EXCERPTED DATA:
(** Nothing is lost in silence: over any number of captures, whatever the sink and
    whatever the host answers, every event was accepted by the host or was counted as
    dropped, exactly once. *)
Theorem every_event_is_kept_or_counted host inputs a :
  let a' := foldl (fun a i => capture host (fst i) (fst (snd i)) (snd (snd i)) a) a (inputs : list (CaptureInput * (jstr * Z))) in
  ah_dropped (an_health a') + accepted a' = ah_dropped (an_health a) + accepted a + Z.of_nat (length inputs) /\
  (an_sink a = DisabledAnalyticsSink -> an_sent a' = an_sent a).
Proof.
  cbn zeta. revert a. induction inputs as [|[input [uuid now]] inputs IH]; intros a; cbn [foldl fst snd length]; [split; [lia|done]|].
  destruct (IH (capture host input uuid now a)) as [H1 H2]. rewrite H1. clear H1. split.
  - unfold capture, sink_send, accepted. destruct (an_sink a) as [|key at_]; cbn [an_health an_sent ah_dropped eventDropped]; [lia|].
    rewrite List.filter_app, length_app. cbn [List.filter snd]. destruct (host _); cbn [length eventDropped ah_dropped]; lia.
  - intros Hs. unfold capture, sink_send in *. rewrite Hs in *. by rewrite H2.
Qed.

EXERCISE: Count, in the listing above, every line that includes "eventDropped". The number is the whole answer.

RESULT: 2